NFC, or near field technology, should be a raging success outside of Korea and Japan, but it simply is not. This is despite efforts by the GSMA to get the ball rolling with CSPs worldwide and the finance and transport industries agreeing and the profound benefits of having multiple payment methods ensconced in mobile devices.

It’s a matter of worlds colliding. The traditional payment handlers such as banks and credit card issuers have the credit and distribution channels sewn up as well as the all important merchants, and it has taken them years to get to that position. The transport authorities were quick to jump on the benefits of NFC and high throughput of passenger numbers, particularly for city transport systems, but they have their own NFC cards and top-up methods, usually via ATM-like machines.

The idea of putting NFC functionality in a mobile handset adds many benefits such as convenience, especially if multiple cards can be stored on one device, and the security of the card issuer having the ability to disable a stolen or lost device simply by sending it a direct message via the mobile network.

The take-up issue is not one of technology or customer acceptance; it’s all about trust and who gets a cut of the action or a share of the spoils. The credit card companies and issuing banks have a cozy revenue arrangement, which they simply do not want to share, and an established merchant network. The CSPs want to get some of this action or charge ‘rent’ on their SIM and provide the necessary security. The transport companies have already made the investment on their own closed systems and don’t like the idea of sharing their meager margins with anyone.

Add to this the fact that banks have become very wary of CSPs worldwide, first because of the success of their pre-paid offerings, and second, because of their move into traditional banking areas by offering mobile banking and mobile payments, particularly in markets that banks have not been able to address. The final nail in the joint NFC coffin was the realization that if all the parties were to work together successfully they would need another party, a ‘Trusted Service Manager,’ to act as the arbitrator for all the others. Yet another cost the players simply could not afford.

The result is that all the parties appear to have parted ways and are doing their own thing. We are seeing the card giants like Visa and MasterCard running trials with handset makers, and we are seeing CSPs offering card and payment services via their own handset and SIM combinations. The latest technology even removes the need for a special NFC handset by adding stickers, SIM overlays, microSDs and other brilliant technologies to the handset.

The recent news that Verizon and AT&T are planning a joint venture to break Americans’ love affair with plastic and sideline Visa and MasterCard is a clear sign that the gloves are off. According to insiders, T-Mobile USA will also join the crowd, working with Discover Financial Services and Barclays. The first test are planned for later this year.
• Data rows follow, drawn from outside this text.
(** ** The mapper *)

Definition ensureServiceErrorEnvelope (err : RichError) : RichError :=
  let err := if (re_Code err =? 0)%Z then WithCode err (serviceHTTPStatus (re_Category err)) else err in
  let err := if blank (re_TextCode err) then WithTextCode err (defaultServiceTextCode (re_Category err)) else err in
  if bool_decide (re_Category err = CategoryInternal) && blank (re_Message err)
  then WithMessage err "An unexpected error occurred" else err.

Section mapper.
Context {GE : GoErrors}.

Definition newServiceError (message : string) (category : Category) (textCode : string) : RichError :=
  ensureServiceErrorEnvelope (WithTextCode (goerrors_New message category) textCode).

Definition newServiceErrorFromSource (source : GoError) (category : Category) (textCode : string) : RichError :=
  ensureServiceErrorEnvelope (WithTextCode (goerrors_Wrap source category (err_Text source)) textCode).

(** The classes of sentinel errors, and the classes told by the words of the text. *)
Definition sentinel_class (err : GoError) : option (Category * string) :=
  if errorsIs err IsSyncJobNotFound then Some (CategoryNotFound, ServiceErrorSyncJobNotFound)
  else if errorsIs err IsSyncCursorConflict then Some (CategoryConflict, ServiceErrorSyncCursorConflict)
  else if errorsIs err IsInvalidSyncJobMode || errorsIs err IsInvalidSyncJobScope then Some (CategoryBadInput, ServiceErrorBadInput)
  else if errorsIs err IsEmbeddedAuthUnsupported then Some (CategoryOperation, ServiceErrorEmbeddedAuthUnsupported)
  else None.

Definition text_class (msg : string) : option (Category * string) :=
  if Contains msg "provider" && Contains msg "not registered" then Some (CategoryNotFound, ServiceErrorProviderNotFound)
  else if Contains msg "capability" && Contains msg "not supported" then Some (CategoryOperation, ServiceErrorCapabilityUnsupported)
  else if Contains msg "oauth callback state" || Contains msg "oauth state" then Some (CategoryAuth, ServiceErrorOAuthStateInvalid)
  else if Contains msg "replay" then Some (CategoryConflict, ServiceErrorReplayDetected)
  else if Contains msg "lock already held" || Contains msg "refresh lock" then Some (CategoryConflict, ServiceErrorRefreshLocked)
  else if Contains msg "throttl" || Contains msg "rate limit" then Some (CategoryRateLimit, ServiceErrorRateLimited)
  else if Contains msg "required" || Contains msg "invalid" || Contains msg "mismatch" then Some (CategoryBadInput, ServiceErrorBadInput)
  else None.

Definition serviceErrorMapper (err : GoError) : option RichError :=
  match err_Rich err with
  | Some richErr => Some (ensureServiceErrorEnvelope richErr)
  | None =>
    match err_Convertible err with
    | Some (Some mapped) => Some (ensureServiceErrorEnvelope mapped)
    | _ =>
      let msg := lowerTrim (err_Text err) in
      match sentinel_class err with
      | Some (category, textCode) => Some (newServiceErrorFromSource err category textCode)
      | None =>
        match text_class msg with
        | Some (category, textCode) => Some (newServiceError (err_Text err) category textCode)
        | None => ensureServiceErrorEnvelope <$> goerrors_MapToError err
        end
      end
    end
  end.

(** [mapError] of a service whose mapper is the default one: what the caller gets. *)
Definition asRich (e : RichError) : GoError := mkGoError (re_Message e) (Some e) None [].
Definition mapError (err : GoError) : GoError :=
  match serviceErrorMapper err with Some mapped => asRich mapped | None => err end.

(** ** Errors of the components *)

(** [ThrottledError]; [text] prints a duration. *)
Definition throttled_text (quote : string → string) (text : Duration → string) (e : ThrottledError) : string :=
  "ratelimit: provider " +:+ quote (TrimSpace (te_ProviderID e)) +:+ " bucket " +:+ quote (TrimSpace (te_BucketKey e))
    +:+ " throttled for " +:+ text (te_RetryAfter e).

Definition Throttled_ToServiceError (quote : string → string) (text : Duration → string) (e : ThrottledError) : RichError :=
  let metadata := {[ "provider_id" := VString (TrimSpace (te_ProviderID e)); "bucket_key" := VString (TrimSpace (te_BucketKey e)) ]} in
  let metadata := if (0 <? te_RetryAfter e)%Z then <["retry_after_ms" := VInt Int64K (Z.quot (te_RetryAfter e) Millisecond)]> metadata
                  else metadata in
  WithMetadata (WithTextCode (WithCode (goerrors_New (throttled_text quote text e) CategoryRateLimit) StatusTooManyRequests)
    ServiceErrorRateLimited) metadata.

Definition rate_error_value (quote : string → string) (text : Duration → string) (e : rate_error) : GoError :=
  match e with
  | ErrStateNotFound => plainError "ratelimit: state not found"
  | ErrStore cause => plainError cause
  | ErrThrottled t => mkGoError (throttled_text quote text t) None (Some (Some (Throttled_ToServiceError quote text t))) []
  end.

(** The errors of the OAuth state checks; a failed restore joins both. *)
Fixpoint oauth_error_text (e : oauth_error) : string :=
  match e with
  | ErrOAuthStateRequired => "core: oauth state is required"
  | ErrOAuthStateNotFound => "core: oauth state not found"
  | ErrCallbackStateRequired => "core: oauth callback state is required"
  | ErrCallbackProviderMismatch => "core: oauth callback state provider mismatch"
  | ErrCallbackScopeMismatch => "core: oauth callback state scope mismatch"
  | ErrCallbackRedirectMismatch => "core: oauth callback state redirect mismatch"
  | ErrCallbackRedirectRequired => "core: oauth callback redirect uri is required"
  | ErrRestoreFailed validation restore => oauth_error_text validation +:+ "
core: restore oauth callback state: " +:+ oauth_error_text restore
  end.

(** ** Theorems *)

Lemma defaultServiceTextCode_not_blank c : blank (defaultServiceTextCode c) = false.
Proof. by destruct c. Qed.
Lemma serviceHTTPStatus_range c : (400 ≤ serviceHTTPStatus c ≤ 500)%Z.
Proof. by destruct c. Qed.

(** A complete envelope. *)
Definition enveloped (e : RichError) : Prop :=
  re_Code e ≠ 0%Z ∧ blank (re_TextCode e) = false ∧ (re_Category e = CategoryInternal → blank (re_Message e) = false).

Lemma ensure_enveloped e : enveloped (ensureServiceErrorEnvelope e).
Proof.
  pose proof (serviceHTTPStatus_range (re_Category e)). pose proof (defaultServiceTextCode_not_blank (re_Category e)).
  unfold enveloped, ensureServiceErrorEnvelope.
  destruct (Z.eqb_spec (re_Code e) 0); simpl; destruct (blank (re_TextCode e)) eqn:?; simpl;
    destruct (bool_decide_reflect (re_Category e = CategoryInternal)); simpl; destruct (blank (re_Message e)) eqn:?;
    simpl; split_and!; try done; lia.
Qed.

(** Completing an envelope keeps what is there. *)
Lemma ensure_complete e : enveloped e → ensureServiceErrorEnvelope e = e.
Proof.
  intros (Hc & Ht & Hm). unfold ensureServiceErrorEnvelope. destruct (Z.eqb_spec (re_Code e) 0); [done|]. rewrite Ht.
  destruct (bool_decide_reflect (re_Category e = CategoryInternal)) as [Hi|]; [|done]. by rewrite (Hm Hi).
Qed.

Lemma ensure_Category e : re_Category (ensureServiceErrorEnvelope e) = re_Category e.
Proof. unfold ensureServiceErrorEnvelope. by repeat case_match. Qed.
Lemma ensure_TextCode e : blank (re_TextCode e) = false → re_TextCode (ensureServiceErrorEnvelope e) = re_TextCode e.
Proof. intros Ht. unfold ensureServiceErrorEnvelope. destruct (Z.eqb_spec (re_Code e) 0); simpl; rewrite Ht; by case_match. Qed.

Lemma mapper_enveloped err e : serviceErrorMapper err = Some e → enveloped e.
Proof.
  intros H. assert (∃ x, e = ensureServiceErrorEnvelope x) as [x ->]; [|apply ensure_enveloped].
  unfold serviceErrorMapper, newServiceError, newServiceErrorFromSource in H.
  assert (Hmap : ensureServiceErrorEnvelope <$> goerrors_MapToError err = Some e → ∃ x, e = ensureServiceErrorEnvelope x).
  { intros (x & _ & ->)%fmap_Some. by eexists. }
  destruct (err_Rich err); [by simplify_eq; eexists|].
  destruct (err_Convertible err) as [[]|]; [by simplify_eq; eexists|..];
    (destruct (sentinel_class err) as [[]|]; [by simplify_eq; eexists|]);
    (destruct (text_class _) as [[]|]; [by simplify_eq; eexists|auto]).
Qed.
Customers will be able to pay by waving their smartphones at special terminals, and the payments will come from their bank accounts or carrier bills. The phones will incorporate NFC contactless payments technology.

MasterCard and Visa have also been investing in their own mobile solutions, Visa is working with DeviceFidelity on a technology to turn current handsets into payment devices handling multiple accounts. Visa says it is in talks with numerous CSPs round the world. MasterCard has worked with Citigroup to launch MasterCard PayPass stickers that can be stuck to the backs of cellphones to make contactless payments at about 230,000 U.S. stores.

At present, it appears the strategy of Visa and MasterCard is to play down the potential threat from the telcos. The threat from the mobile carriers aside, Visa and MasterCard have enough problems on their hands, especially dealing with the potential impact of the U.S. financial reform law’s so-called Durbin Amendment. Among other things, the law will likely lower debit interchange.

And their major bank issuers are not commenting at all. Juniper Research predicts the worldwide mobile payments market–including purchases of digital and physical goods, money transfers and NFC transactions, will grow from $170 billion in 2010 to almost $630 billion in 2014.

There’s plenty of reasons why replacing your wallet with a mobile phone is still a ways off, but now there’s an all-new one: regulation. According to Consumers Union, mobile payments may not be safe, and it is working with regulators to implement protective standards, reports the Los Angeles Times.

Perhaps the biggest disruptor to the mobile industry in the last five years may also have a say in the NFC revolution. Over a year ago, Apple applied for patents around NFC technologies built into the iPhone and has just announced the appointment of NFC expert Benjamin Vigier to its ranks.

Is this just a case of déjà vu, or could Apple really do it again? While all the traditional players bicker, could it sneak up from behind, again, and show them how it’s done?